Aku perhatikan wanita itu lincah sekali membongkar ban motorku yang kempes. Tidak ada bedanya dengan penambal yang berkelamin pria. Kulihat ia begitu riang melakukan pekerjaannya tanpa beban.
Rasanya baru pertama kali ini aku bertemu tukang tambal ban seorang wanita, karena selama ini yang kutemui adalah seorang pria.
Kurang lebih setengah jam acara tambal selesai. Kusodorkan uang sepuluh ribuan dan wanita itu mengembalikan tiga lembar ribuan. Sambil memandanginya aku ucapkan terima kasih.
"Akulah yang terima kasih!" tukasnya dengan logat Medan yang khas.
Entah karena jodoh untuk lebih lama bersama wanita itu atau karena kebetulan, ketika hendak meneruskan perjalanan, hujan turun dengan lebatnya.

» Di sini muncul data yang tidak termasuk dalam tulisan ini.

Lemma observe_run name m v a t t' r :
  has_method name m = true → polite v → cache_ok t → generation (env t) = g → observe name m v a t = (t', r) →
  cache_ok t' ∧ generation (env t') = g ∧ polite r ∧
  match r with
  | Ok _ => ∃ x, made_so_far t' = made_so_far t ++ [x] ∧ asked (name, m, v, a) x
  | Raise _ => made_so_far t' = made_so_far t
  end.
Proof.
  intros Hm Hv Hok Hg. unfold observe. unfold mbnd at 1. destruct (_instrument name t) as [t1 ri] eqn:Ei.
  pose proof (instrument_silent _ _ _ _ Ei) as Hsil.
  destruct (sane_instrument name _ _ _ Hok Hg Ei) as (Hok1 & Hg1 & Hp1 & _ & Hi).
  destruct ri as [i|e]; [|intros [= <- <-]; split_and!; try done; intros ? [= <-]; by apply Hp1].
  destruct (Hi i eq_refl) as (x & Hx & Hn & Hmade). unfold mbnd, lift.
  destruct v as [v|e]; [|intros [= <- <-]; split_and!; try done; intros ? [= <-]; by apply Hv].
  pose proof (measure_keeps i m v a (env t1)) as Hk. pose proof (measure_polite i m v a (env t1)) as Hp.
  destruct (measure i m v a (env t1)) as [e [[]|y]]; cbn [fst snd] in *; intros [= <- <-].
  - split; [done|]. split; [cbn; congruence|]. split; [done|]. eexists. split; [cbn; by rewrite Hsil|].
    split; [|done]. exists x. split_and!; try done. cbn. symmetry. by eapply has_method_spec.
  - split; [done|]. split; [cbn; congruence|]. split; [|done]. intros ? [= <-]. by apply Hp.
Qed.

(** Every measurement of a plan is by its instrument's own method. *)
Lemma plan_methods r : Forall (λ q : question, has_method q.1.1.1 q.1.1.2 = true ∧ polite q.1.2) (plan py_str py_float py_int r).
Proof.
  assert (∀ v, polite (Ok v : result json)) as Hok by by intros v e.
  destruct r; cbn [plan]; cbv zeta; try destruct (jget "pending_age_seconds" health); cbn [app];
    repeat (constructor; [split; [reflexivity|first [apply Hok|apply float_polite|apply int_polite]]|]); constructor.
Qed.

(** Nothing the module calls raises, and the values of the questions exist. *)
Definition all_answer (qs : list question) : Prop :=
  (∀ e, is_ok (provider_generation e).2) ∧ (∀ s e, is_ok (get_meter s e).2) ∧ (∀ m e, is_ok (create_instrument m e).2) ∧
  (∀ i m v a e, is_ok (measure i m v a e).2) ∧ ∀ q, q ∈ qs → is_ok q.1.2.

Lemma create_all_answers ms t : (∀ m e, is_ok (create_instrument m e).2) → is_ok (create_all ms t).2.
Proof.
  intros Ha. induction ms as [|m ms IH] in t |- *; [done|]. simpl. unfold mbnd, query.
  specialize (Ha m (env t)). destruct (create_instrument m (env t)) as [e [i|x]]; [|done].
  specialize (IH (set_env e t)). by destruct (create_all ms (set_env e t)) as [t1 [c|x]].
Qed.

Lemma build_answers t :
  (∀ s e, is_ok (get_meter s e).2) → (∀ m e, is_ok (create_instrument m e).2) → is_ok (_build_instruments t).2.
Proof.
  intros A1 A2. unfold _build_instruments, mbnd, query. specialize (A1 INSTRUMENTATION_SCOPE (env t)).
  destruct (get_meter _ (env t)) as [e [[]|x]]; [|done]. by apply create_all_answers.
Qed.
(* ===== verification/Media.v ===== *)
(** * Canonical media block of a release: [media.py]

    [media_for_release] decides what goes in [releases.media]; the mappers themselves are
    the runtime's ([Runtime.CommonRuntime]). *)

From S2P Require Import Prelude Json Runtime.

Section media.
Context `{CommonRuntime}.

(** One entry's contribution: its name, then its descriptions. *)
Definition flatten_entry (entry : json) : list string :=
  match entry with
  | JObj d =>
      (match jget "name" d with JStr name => [name] | _ => [] end)
      ++ flatten_descriptions (jget "descriptions" d)
  | _ => []
  end.

Definition _flatten_formats (formats : json) : list string :=
  match formats with
  | JList entries => entries ≫= flatten_entry
  | _ => []
  end.

Definition media_for_release (data : dict) : dict :=
  match jget "media" data with
  | JObj media => media
  | _ =>
      let formats := jget "formats" data in
      match formats with
      | JList entries =>
          if forallb is_dict entries then map_discogs_formats (dict_elements entries)
          else legacy_format_names_to_media (_flatten_formats formats)
      | _ => legacy_format_names_to_media (_flatten_formats formats)
      end
  end.

Lemma flatten_formats_app l1 l2 :
  _flatten_formats (JList (l1 ++ l2)) =
    _flatten_formats (JList l1) ++ _flatten_formats (JList l2).
Proof. simpl. by rewrite bind_app. Qed.

(** The structured mapper is used exactly when every entry is an object. *)
Inductive media_route := Verbatim (block : dict) | Structured (fs : list dict) | NameOnly (ns : list string).

Definition route_of (data : dict) : media_route :=
  match jget "media" data, jget "formats" data with
  | JObj b, _ => Verbatim b
  | _, JList es => if forallb is_dict es then Structured (dict_elements es)
                   else NameOnly (_flatten_formats (JList es))
  | _, f => NameOnly (_flatten_formats f)
  end.

Definition run_route (r : media_route) : dict :=
  match r with
  | Verbatim b => b
  | Structured fs => map_discogs_formats fs
  | NameOnly ns => legacy_format_names_to_media ns
  end.

(** A mixed list of formats never reaches the structured mapper: the block a release
    is written with is its own [media] object when it has one; otherwise the structured
    mapping of [formats] exactly when [formats] is a list and every entry is an object,
    with all the entries and in order (so no entry's [qty] is dropped); otherwise the
    name-only mapping. *)
Theorem media_for_release_routes data :
  media_for_release data = run_route (route_of data) ∧
  (∀ fs, route_of data = Structured fs →
     jget "formats" data = JList (JObj <$> fs) ∧ is_dict (jget "media" data) = false) ∧
  (∀ es e, jget "formats" data = JList es → e ∈ es → is_dict e = false →
     is_dict (jget "media" data) = false →
     route_of data = NameOnly (es ≫= flatten_entry)).
Proof.
  unfold media_for_release, route_of. split_and!.
  - by split_matches.
  - intros fs Hr.
    destruct (jget "media" data); simplify_eq; (split; [|done]);
      destruct (jget "formats" data) as [| | | | |es|]; simplify_eq;
      destruct (forallb is_dict es) eqn:E; simplify_eq;
      by rewrite (forallb_is_dict _ E).
  - intros es e -> He Hd Hm.
    destruct (forallb is_dict es) eqn:E.
    + rewrite forallb_forall in E. apply list_elem_of_In in He.
      by rewrite (E _ He) in Hd.
    + by destruct (jget "media" data).
Qed.
End media.

Lemma media_for_release_routes_witness :
  let data := [("formats", JList [JObj [("name", JStr "Vinyl"); ("qty", JInt 2)]; JStr "CD"])] in
  media_for_release data = legacy_format_names_to_media ["Vinyl"] ∧
  route_of data = NameOnly ["Vinyl"].
Proof.
  split; [reflexivity|].
  refine (proj2 (proj2 (media_for_release_routes
    [("formats", JList [JObj [("name", JStr "Vinyl"); ("qty", JInt 2)]; JStr "CD"])]))
    [JObj [("name", JStr "Vinyl"); ("qty", JInt 2)]; JStr "CD"] (JStr "CD") _ _ _ _);
    [reflexivity|right; left|reflexivity|reflexivity].
Defined.
(* ===== verification/Derivation.v ===== *)
(** * Graph rows of one Discogs document: [graph_derivation.py]

    One definition per function of the module, with its name.  A row is a list of column
    values in the column order of [VERTEX_COLUMNS] / [EDGE_COLUMNS]; a [DocumentGraph] maps
    a relation to its rows, and a relation the document says nothing about is absent. *)

From S2P Require Import Prelude Json Runtime Media.

Inductive val := VNull | VText (s : string) | VInt (z : Z).
Abbreviation row := (list val).

#[export] Instance val_eq_dec : EqDecision val.
Proof. solve_decision. Defined.

#[export] Instance val_countable : Countable val.
Proof.
  apply (inj_countable'
    (λ v, match v with VNull => inl () | VText s => inr (inl s) | VInt z => inr (inr z) end)
    (λ v, match v with inl _ => VNull | inr (inl s) => VText s | inr (inr z) => VInt z end)).
  by intros [].
Defined.

Definition DISCOGS_SOURCE : string := "discogs".
Definition UNMAPPED_ROLE_CATEGORY : string := "other".
Definition DERIVED_ID_PREFIX : string := "name:".
Definition NO_ENTITY_ID : string := "0".

Definition VERTEX_COLUMNS : list (string * list string) :=
  [("genre", ["name"]);
   ("style", ["name"]);
   ("person", ["name"]);
   ("media_family", ["name"]);
   ("medium", ["medium_id"; "family"; "label"]);
   ("company", ["company_id"; "name"; "discogs_label_id"])].

Definition EDGE_COLUMNS : list (string * list string) :=
  [("by_artist", ["release_id"; "artist_id"]);
   ("on_label", ["release_id"; "label_id"]);
   ("derived_from", ["release_id"; "master_id"]);
   ("in_genre", ["release_id"; "genre_name"]);
   ("in_style", ["release_id"; "style_name"]);
   ("master_by_artist", ["master_id"; "artist_id"]);
   ("master_in_genre", ["master_id"; "genre_name"]);
   ("master_in_style", ["master_id"; "style_name"]);
   ("member_of", ["member_artist_id"; "group_artist_id"]);
   ("alias_of", ["alias_artist_id"; "artist_id"]);
   ("credited_on", ["person_name"; "release_id"; "role"]);
   ("same_as", ["person_name"; "artist_id"]);
   ("credited_to", ["release_id"; "company_id"; "role"; "role_category"; "source"]);
   ("issued_on", ["release_id"; "medium_id"; "source"; "qty"]);
   ("track_credited_on",
     ["person_name"; "release_id"; "track_ordinal"; "sub_track_ordinal"; "track_position"; "role"]);
   ("track_by_artist",
     ["release_id"; "track_ordinal"; "sub_track_ordinal"; "track_position"; "artist_id"])].

Record DocumentGraph := {
  vertices : gmap string (list row);
  edges : gmap string (list row);
  replaced : gset string;
}.

Definition empty_graph : DocumentGraph := {| vertices := ∅; edges := ∅; replaced := ∅ |}.

(** Record ROWS under RELATION, leaving a relation the document says nothing about out. *)
Definition _put (target : gmap string (list row)) (relation : string) (rows : list row)
    : gmap string (list row) :=
  match rows with [] => target | _ => <[relation := rows]> target end.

Terpaksa dan diiringi sukarela aku berteduh di lapak tambal ban yang terletak di pinggiran Jakarta bagian utara. Kebetulan memang sedang tidak terburu-buru dan tidak membawa jas hujan.
"Berteduh sajalah bang. Memang mau pulang ke mana abang ini?" tanya wanita itu penuh keakraban.
"Terima kasih. Mau pulang ke Tangerang!" jawabku tanpa segan.
"Duduk sini, bang. Duduklah!" ia mempersilakan aku duduk di dekatnya.
Aku mendekati dan menghempaskan pantatku di bale bambu yang ada. Dari dekat, bisa kulihat wajah wanita itu ternyata lumayan juga. Khas Medan sekali. Dengan raut wajah yang berkarakter keras.
Tubuhnya cukup kekar untuk ukuran seorang wanita dan dibalut pakaian kerja layaknya seorang tukang tambal ban. Rambutnya dipotong pendek, sehingga karakter kerasnya lebih tampak lagi.